# The data:
(** * Previsor de Gastos: the monthly forecast of [app.py]

    A shallow embedding of [monthly_forecast] (app.py, lines 104-140) and
    the properties of its output.

    [monthly_forecast] is the function as written.  On a frame that is not
    empty it stops at line 114, where [.to_series] is looked up on a Series.
    [monthly_forecast_intended] is the same function with [s] taken to be
    the Series [pd.to_datetime(df["dt"])]; lines 117-140 are shared by the
    two ([forecast_from], [monthly_series]).

    Modelling conventions.
    - A row of the input frame [df] is an [ExpenseRecord]: the columns [dt]
      (a calendar date) and [amount].
    - Numbers are exact rationals ([Qc], with Leibniz equality); the
      rounding of double precision arithmetic is outside the model.  The
      weights 0.6 and 0.4 are the rationals 3/5 and 2/5.
    - [NaN] in the [actual] column is [None].
    - A month-start timestamp is its month ordinal, [12 * year + (month-1)];
      timestamps are unbounded.
    - Python exceptions are the [Raise] results of the [result] monad.
    - A text is a [String.string]; a [dict] with text keys is a list of
      pairs in insertion order.

    The last part covers the rest of the script: the session state, the
    category form, the expense form and the forecast section. *)

From Stdlib Require Import ZArith List Lia Bool.
From Stdlib Require Import QArith Qcanon Field.
From Stdlib Require Import Permutation.
From Stdlib Require Ascii String.
Import ListNotations.
Import Ascii.AsciiSyntax String.StringSyntax.

Delimit Scope string_scope with string.
Delimit Scope char_scope with char.

Set Implicit Arguments.
(** One event; [None] when the browser cannot deliver it in this state (an
    open event on a socket that is not connecting, a close event on a socket
    already closed, a timeout that is not pending, ...). *)
Definition step {A : Type} (stringify : A → option string)
    (e : event A) (h : hook) : option hook :=
  match e with
  | SocketOpen s =>
      match readyState <$> sockets h !! s with
      | Some CONNECTING => Some (onopen (set_readyState s OPEN h))
      | _ => None
      end
  | SocketMessage s parsed =>
      match readyState <$> sockets h !! s with
      | Some OPEN | Some CLOSING => Some (onmessage parsed h)
      | _ => None
      end
  | SocketError s =>
      match readyState <$> sockets h !! s with
      | Some CLOSED | None => None
      | Some _ => Some (onerror h)
      end
  | SocketClose s =>
      match readyState <$> sockets h !! s with
      | Some CLOSED | None => None
      | Some _ => Some (onclose (set_readyState s CLOSED h))
      end
  | TimerFires t =>
      if pending t h then Some (connect (clearTimeout t h)) else None
  | CallConnect => Some (connect h)
  | CallDisconnect => Some (disconnect h)
  | CallSend m =>
      match sendMessage stringify m h with
      | Returned h' => Some h'
      | Threw => Some h
      end
  end.

Fixpoint run {A : Type} (stringify : A → option string)
    (evs : list (event A)) (h : hook) : option hook :=
  match evs with
  | [] => Some h
  | e :: evs' =>
      match step stringify e h with
      | Some h' => run stringify evs' h'
      | None => None
      end
  end.

(** The frames transmitted so far, socket by socket. *)
Definition transmitted (h : hook) : list (list string) := sent <$> sockets h.

(** *** Vocabulary of the statements about the hook *)

(** [wsRef.current && wsRef.current.readyState === WebSocket.OPEN] *)
Definition is_open (h : hook) : bool :=
  match wsRef h with
  | Some s =>
      match readyState <$> sockets h !! s with
      | Some OPEN => true
      | _ => false
      end
  | None => false
  end.

(** The state without what was written to the console. *)
Definition silent (h : hook) : hook :=
  mkHook (url_ok h) (isConnected h) (connectionStatus h) (wsRef h)
    (reconnectTimeoutRef h) (sockets h) (timers h) (next_timer h) [] (app h).

End Hook.

(** ** The monitor creation form ([pages/Monitors.jsx]) *)

Module MonitorForm.

(** *** [parseInt] *)

Definition code (c : ascii) : Z := Z.of_nat (nat_of_ascii c).

(** The white space [parseInt] skips, among the characters a [string] has. *)
Definition is_space (c : ascii) : bool :=
  let n := code c in ((9 <=? n) && (n <=? 13)) || (n =? 32).

Fixpoint skip_spaces (s : string) : string :=
  match s with
  | String c s' => if is_space c then skip_spaces s' else s
  | EmptyString => s
  end.

(** The value of [c] as a digit of the radix, if it is one. *)
Definition digit_value (radix : Z) (c : ascii) : option Z :=
  let n := code c in
  let v := if (48 <=? n) && (n <=? 57) then Some (n - 48)
           else if (97 <=? n) && (n <=? 122) then Some (n - 87)
           else if (65 <=? n) && (n <=? 90) then Some (n - 55)
           else None in
  match v with
  | Some d => if d <? radix then Some d else None
  | None => None
  end.

(** The longest prefix of digits, read as a number; [None] if it is empty. *)
Fixpoint parse_digits (radix : Z) (acc : option Z) (s : string) : option Z :=
  match s with
  | String c s' =>
      match digit_value radix c with
      | Some d => parse_digits radix (Some (radix * default 0 acc + d)) s'
      | None => acc
      end
  | EmptyString => acc
  end.

Definition parse_unsigned (s : string) : option Z :=
  match s with
  | String "0" (String "x" s') | String "0" (String "X" s') =>
      parse_digits 16 None s'
  | _ => parse_digits 10 None s
  end.

(** The sign in front of the digits. *)
Definition strip_sign (s : string) : Z * string :=
  match s with
  | String "-" s' => (-1, s')
  | String "+" s' => (1, s')
  | _ => (1, s)
  end.

(** [parseInt(s)] with no radix argument. *)
Definition parseInt (s : string) : value :=
  let '(sign, digits) := strip_sign (skip_spaces s) in
  match parse_unsigned digits with
  | Some n => VNum (sign * n)
  | None => VNaN
  end.

(** *** The form *)

Record formData : Type := mkFormData {
  name : string;
  url : string;
  monitor_type : string;
  css_selector : string;
  item_name : string;
  item_type : string;
  check_interval : value;
  notification_enabled : bool
}.

Definition initial_formData : formData :=
  {| name := ""; url := ""; monitor_type := "content"; css_selector := "";
     item_name := ""; item_type := "auto"; check_interval := VNum 300;
     notification_enabled := true |}.

(** The [onChange] handlers, one per field: [setFormData({...formData, k: v})]
    with [v] the field's [e.target.value] ([e.target.checked] for the check
    box), passed through [parseInt] for the interval. *)
Inductive edit : Type :=
  | EditName (v : string)
  | EditUrl (v : string)
  | EditMonitorType (v : string)
  | EditCssSelector (v : string)
  | EditItemName (v : string)
  | EditItemType (v : string)
  | EditCheckInterval (v : string)
  | EditNotificationEnabled (v : bool).

Definition onChange (e : edit) (fd : formData) : formData :=
  match e with
  | EditName v =>
      mkFormData v (url fd) (monitor_type fd) (css_selector fd) (item_name fd)
        (item_type fd) (check_interval fd) (notification_enabled fd)
  | EditUrl v =>
      mkFormData (name fd) v (monitor_type fd) (css_selector fd)
        (item_name fd) (item_type fd) (check_interval fd)
        (notification_enabled fd)
  | EditMonitorType v =>
      mkFormData (name fd) (url fd) v (css_selector fd) (item_name fd)
        (item_type fd) (check_interval fd) (notification_enabled fd)
  | EditCssSelector v =>
      mkFormData (name fd) (url fd) (monitor_type fd) v (item_name fd)
        (item_type fd) (check_interval fd) (notification_enabled fd)
  | EditItemName v =>
      mkFormData (name fd) (url fd) (monitor_type fd) (css_selector fd) v
        (item_type fd) (check_interval fd) (notification_enabled fd)
  | EditItemType v =>
      mkFormData (name fd) (url fd) (monitor_type fd) (css_selector fd)
        (item_name fd) v (check_interval fd) (notification_enabled fd)
  | EditCheckInterval v =>
      mkFormData (name fd) (url fd) (monitor_type fd) (css_selector fd)
        (item_name fd) (item_type fd) (parseInt v) (notification_enabled fd)
  | EditNotificationEnabled v =>
      mkFormData (name fd) (url fd) (monitor_type fd) (css_selector fd)
        (item_name fd) (item_type fd) (check_interval fd) v
  end.

Definition fill (edits : list edit) (fd : formData) : formData :=
  foldl (λ f e, onChange e f) fd edits.

(** The constraints the markup puts on the fields, which the browser checks
    before it dispatches the submit event.  A [required] field needs a value.
    The interval field is [<input type="number" min="60" max="86400">] and is
    not [required]: it shows the state ([value={formData.check_interval}]), a
    state that is not a number shows as an empty field, and an empty field
    satisfies [min] and [max]. *)
Definition required (v : string) : bool := negb (String.eqb v "").

Definition interval_field_valid (v : value) : bool :=
  match v with
  | VNum n => (60 <=? n) && (n <=? 86400)
  | _ => true
  end.

(** [valid_url] is the browser's check of a [type="url"] field. *)
Definition form_valid (valid_url : string → bool) (fd : formData) : bool :=
  required (name fd)
  && required (url fd) && valid_url (url fd)
  && (if String.eqb (monitor_type fd) "item_search"
      then required (item_name fd) else true)
  && interval_field_valid (check_interval fd).

(** How [await apiService.createMonitor(formData)] ends: the promise
    resolves, or it rejects with an error, of which [message] is the
    [error.message]. *)
Inductive response : Type :=
  | Resolved
  | Rejected (message : string).

(** The state of the page the handler writes to: [showCreateForm] and
    [formData]. *)
Record panel : Type := mkPanel {
  showCreateForm : bool;
  fields : formData
}.

Inductive page_effect : Type :=
  | LoadMonitors
  | LoadStats
  | ConsoleError (text : string)
  | Alert (text : string).

(** What [handleCreateMonitor] does after its [await], on the page as it is
    when the request ends.  When the request succeeded:
    [setShowCreateForm(false)], [setFormData] with the initial fields,
    [loadMonitors()] and [loadStats()].  When it failed, the [catch] branch:
    the error is logged and shown by [alert], and no state is written. *)
Definition settle (r : response) (p : panel) : panel * list page_effect :=
  match r with
  | Resolved =>
      ({| showCreateForm := false; fields := initial_formData |},
       [LoadMonitors; LoadStats])
  | Rejected message =>
      (p, [ConsoleError "Error creating monitor:";
           Alert ("Error creating monitor: " +:+ message)])
  end.
(** * hagrid: numeric primitives of [src/common.h]

    A shallow embedding of the host/device helpers of [common.h]
    ([clamp], [safe_rcp], [prodsign], [float_to_ordered],
    [ordered_to_float], [icbrt], [Log2], [ilog2]) and the properties
    they satisfy.

    Fixed-width integers are integers of [Z] with the wrap-around of
    every operation written out.  A [float] is represented by its 32-bit
    pattern, which is what the union cast [as<uint32_t>] exposes; its
    IEEE-754 value is obtained with [value], into the [spec_float] of the
    Standard Library. *)

From Stdlib Require Import ZArith Bool Lia.
From Stdlib Require Import Floats.SpecFloat.

Local Open Scope Z_scope.

(** ** Fixed-width integers *)

(** Conversion to an unsigned integer of [w] bits: reduction modulo [2^w]. *)
Definition to_unsigned (w z : Z) : Z := z mod 2 ^ w.

(** Conversion to a signed (two's complement) integer of [w] bits. *)
Definition to_signed (w z : Z) : Z :=
  let u := to_unsigned w z in
  if u <? 2 ^ (w - 1) then u else u - 2 ^ w.

(** [unsigned] and [uint32_t], [int], and the 64-bit [size_t]. *)
Definition u32 (z : Z) : Z := to_unsigned 32 z.
Definition i32 (z : Z) : Z := to_signed 32 z.
Definition size_t (z : Z) : Z := to_unsigned 64 z.

Definition is_u32 (z : Z) : Prop := 0 <= z < 2 ^ 32.

(** ** [min], [max], [clamp]

    The templates only use [operator<] and [operator>] of [T]; a totally
    ordered value type is a type with a decidable strict total order. *)

Module Cmp.

Class Ordered (T : Type) : Type := {
  lt : T -> T -> bool;
  lt_irrefl : forall a, lt a a = false;
  lt_trans : forall a b c, lt a b = true -> lt b c = true -> lt a c = true;
  lt_total : forall a b, lt a b = false -> lt b a = false -> a = b
}.

Definition gt {T} `{Ordered T} (a b : T) : bool := lt b a.
Definition le {T} `{Ordered T} (a b : T) : bool := negb (lt b a).

(** [min(a, b) = a < b ? a : b] *)
Definition min {T} `{Ordered T} (a b : T) : T := if lt a b then a else b.
(** * simple-mcp-server: the tool dispatcher and the SSE transport of server.js

    A shallow embedding of [SimpleMCPServer] (src/server.js): the tool
    registry [getTools], the dispatcher [handleToolCall], the two POST routes
    that wrap it and the GET /sse route with its keep-alive timer.

    The server is JavaScript, so the embedding starts with the part of the
    language the handlers rely on: JSON-shaped values, IEEE-754 binary64
    numbers with [Number::toString], string conversion, the [+] operator,
    property reads, destructuring and [JSON.stringify]. *)

From Stdlib Require Import ZArith List String Ascii Bool Lia.
From Stdlib Require Import Floats.SpecFloat.
Import ListNotations.

Local Open Scope list_scope.
Local Open Scope string_scope.
Local Open Scope Z_scope.

(** ** Text helpers *)

Module Text.

Definition LF : string := String "010"%char EmptyString.
Definition DQUOTE : string := String "034"%char EmptyString.

Definition digit_char (d : Z) : ascii := ascii_of_nat (48 + Z.to_nat d).

Fixpoint digits_fuel (fuel : nat) (n : Z) (acc : string) : string :=
  match fuel with
  | O => acc
  | S fuel' =>
      let acc' := String (digit_char (n mod 10)) acc in
      if n <? 10 then acc' else digits_fuel fuel' (n / 10) acc'
  end.

(** Decimal digits of a non-negative integer, most significant first. *)
Definition decimal (n : Z) : string :=
  digits_fuel (S (Z.to_nat (Z.log2 n))) n "".

Fixpoint repeat_string (n : nat) (s : string) : string :=
  match n with
  | O => ""
  | S n' => s ++ repeat_string n' s
  end.

(** [n] written with at least [width] digits, padded with zeros on the left. *)
Definition pad_left (width : nat) (n : Z) : string :=
  let d := decimal n in
  repeat_string (width - String.length d) "0" ++ d.

Definition take (n : nat) (s : string) : string := substring 0 n s.
Definition drop (n : nat) (s : string) : string :=
  substring n (String.length s - n) s.

Fixpoint join (sep : string) (parts : list string) : string :=
  match parts with
  | [] => ""
  | [p] => p
  | p :: rest => p ++ sep ++ join sep rest
  end.

Definition hex_char (d : Z) : ascii :=
  if d <? 10 then ascii_of_nat (48 + Z.to_nat d)
  else ascii_of_nat (87 + Z.to_nat d).

End Text.

(** ** Numbers: IEEE-754 binary64 *)

Module Number.

Definition t := spec_float.

Definition prec : Z := 53.
Definition emax : Z := 1024.

Definition NaN : t := S754_nan.
Definition zero : t := S754_zero false.

(** The Number value of an integer (rounded to nearest, ties to even). *)
Definition of_Z (n : Z) : t := binary_normalize prec emax n 0 false.

(** [Number::add]. *)
Definition add (x y : t) : t := SFadd prec emax x y.

Definition div (x y : t) : t := SFdiv prec emax x y.

(** *** Number::toString (radix 10)

    For a finite positive [v = m * 2^e] the standard asks for integers
    [n], [k], [s] with [k >= 1], [10^(k-1) <= s < 10^k], [s * 10^(n-k)]
    rounding to [v], and [k] as small as possible; among several [s] the
    one closest to [v].  All comparisons below are exact, on integers. *)

(** [a * 10^p * 2^q] against [b]: both sides are cleared of negative
    powers before they are compared. *)
Definition cmp_scaled (a p q b : Z) : comparison :=
  let lhs := a * 10 ^ Z.max p 0 * 2 ^ Z.max q 0 in
  let rhs := b * 10 ^ Z.max (- p) 0 * 2 ^ Z.max (- q) 0 in
  lhs ?= rhs.
(** X13: a batching head acknowledges every write at once but applies
    none before the batch is full.  For a head with batching on and a
    batch below batch_size, process_write returns true with success = true;
    while the batch with the new request stays below batch_size, the
    request is only appended to the batch: the store, the outbox and the
    pending writes are as before.  When the request fills the batch, all
    batched writes are applied to the store in arrival order, one
    CHAIN_FORWARD copy of each is queued for the successor (none when
    there is no successor), the batch is emptied and no pending write is
    recorded. *)
Theorem batched_write_deferred_until_full
    (now : Z) (request response : Msg.Message) (c : ChainReplication) (n : NodeM.Node) :
  is_head c = true ->
  batching_enabled_ c = true ->
  vsize (write_batch_ c) < batch_size_ c ->
  let '(ok, r, c', n') := process_write now request response c n in
  ok = true /\ Msg.success r = true /\
  (vsize (write_batch_ c) + 1 < batch_size_ c ->
   c' = set_write_batch (write_batch_ c ++ [request]) c /\ n' = n) /\
  (batch_size_ c <= vsize (write_batch_ c) + 1 ->
   c' = set_write_batch [] c /\
   NodeM.data_store_ n'
   = apply_writes (write_batch_ c ++ [request]) (NodeM.data_store_ n) /\
   NodeM.outbox n'
   = NodeM.outbox n
     ++ (if get_successor c =? 0 then []
         else map (fun m => (get_successor c, forwarded (NodeM.node_id_ n) m))
                (write_batch_ c ++ [request]))).
Proof.
  intros Hh Hb Hlt. unfold process_write. rewrite Hh, Hb. cbn [negb andb].
  rewrite (proj2 (Z.ltb_lt _ _) Hlt).
  cbn [write_batch_ batch_size_ set_write_batch].
  assert (Hlen : vsize (write_batch_ c ++ [request]) = vsize (write_batch_ c) + 1).
  { unfold vsize. rewrite length_app. cbn. lia. }
  rewrite Hlen.
  destruct (vsize (write_batch_ c) + 1 >=? batch_size_ c) eqn:Efull.
  - apply ge_bool_iff in Efull.
    unfold process_write_batch. cbn [write_batch_ set_write_batch].
    destruct (write_batch_ c ++ [request]) as [|m0 b0] eqn:Eb;
      [destruct (write_batch_ c); discriminate Eb|].
    rewrite <- Eb.
    change (get_successor (set_write_batch (write_batch_ c ++ [request]) c))
      with (get_successor c).
    rewrite batch_applied.
    destruct (get_successor c =? 0); cbn [negb].
    + cbn. rewrite app_nil_r. repeat split; first [reflexivity | lia].
    + rewrite batch_forwarded. cbn. repeat split; first [reflexivity | lia].
  - assert (Hsmall : vsize (write_batch_ c) + 1 < batch_size_ c).
    { destruct (Z.lt_ge_cases (vsize (write_batch_ c) + 1) (batch_size_ c)) as [H|H];
        [exact H|].
      apply ge_bool_iff in H. congruence. }
    cbn. repeat split; first [reflexivity | lia].
Qed.
(** Modelled from the spec: the first instant of the "weekly
    cron-equivalent trigger" after the epoch, Sunday 1970-01-04 00:00 UTC
    (the epoch was a Thursday). *)
Definition first_sunday : Z := 3 * 86400.

(** Modelled from the spec: the one preset the descriptor uses ("weekly
    cron-equivalent trigger"); the scheduler below is for it alone. *)
Definition is_weekly (preset : string) : bool := String.eqb preset "@weekly".

(** Modelled from the spec: the latest instant of the "weekly
    cron-equivalent trigger" at or before [t]. *)
Definition align_to_prev (t : Z) : Z :=
  first_sunday + (t - first_sunday) / week * week.

(** Modelled from the spec: the earliest instant of the "weekly
    cron-equivalent trigger" at or after [t]. *)
Definition align_to_next (t : Z) : Z := align_to_prev (t + week - 1).

(** Modelled from the spec: the latest instant of the "weekly
    cron-equivalent trigger" before [t]. *)
Definition get_prev (t : Z) : Z := align_to_prev (t - 1).

(** Modelled from the spec: the earliest instant of the "weekly
    cron-equivalent trigger" after [t]. *)
Definition get_next (t : Z) : Z := align_to_prev t + week.

(** Modelled from the spec: "no backfill of missed runs", as the
    orchestrator does it when catch-up is off, its scheduler not being in
    the repository: at time [now] the earliest start of an interval that
    may still get a run is moved up to one interval before the trigger
    last passed, so that the interval just ended can be run and the ones
    before it are skipped; it is never earlier than the first trigger at
    or after the start date [earliest]. *)
Definition skip_to_latest (now earliest : Z) : Z :=
  let last_start := get_prev now in
  let next_start := get_next last_start in
  let new_start :=
    if next_start =? now then last_start else get_prev last_start in
  Z.max new_start (align_to_next earliest).

(** Modelled from the spec: the interval of the next run ("weekly
    cron-equivalent trigger, fixed start date, no backfill of missed
    runs"), the orchestrator's scheduler not being in the repository.
    With catch-up the first interval starts at the first trigger at or
    after the start date; without it the start is skipped forward to the
    latest interval.  After a run, the next interval starts where the
    interval of that run ended, or at the skipped start if that is
    later. *)
Definition next_dagrun_info (catch_up : bool) (start : Z)
    (last : option (Z * Z)) (now : Z) : Z * Z :=
  let earliest :=
    if catch_up then align_to_next start else skip_to_latest now start in
  let a :=
    match last with
    | None => earliest
    | Some (_, e) => Z.max (align_to_prev e) earliest
    end in
  (a, get_next a).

# What is needed:
Repeat, character for character, the lines of the material above from the line with "pending writes are" through the line with "recorded. *)".

# Answer for the task:
    pending writes are as before.  When the request fills the batch, all
    batched writes are applied to the store in arrival order, one
    CHAIN_FORWARD copy of each is queued for the successor (none when
    there is no successor), the batch is emptied and no pending write is
    recorded. *)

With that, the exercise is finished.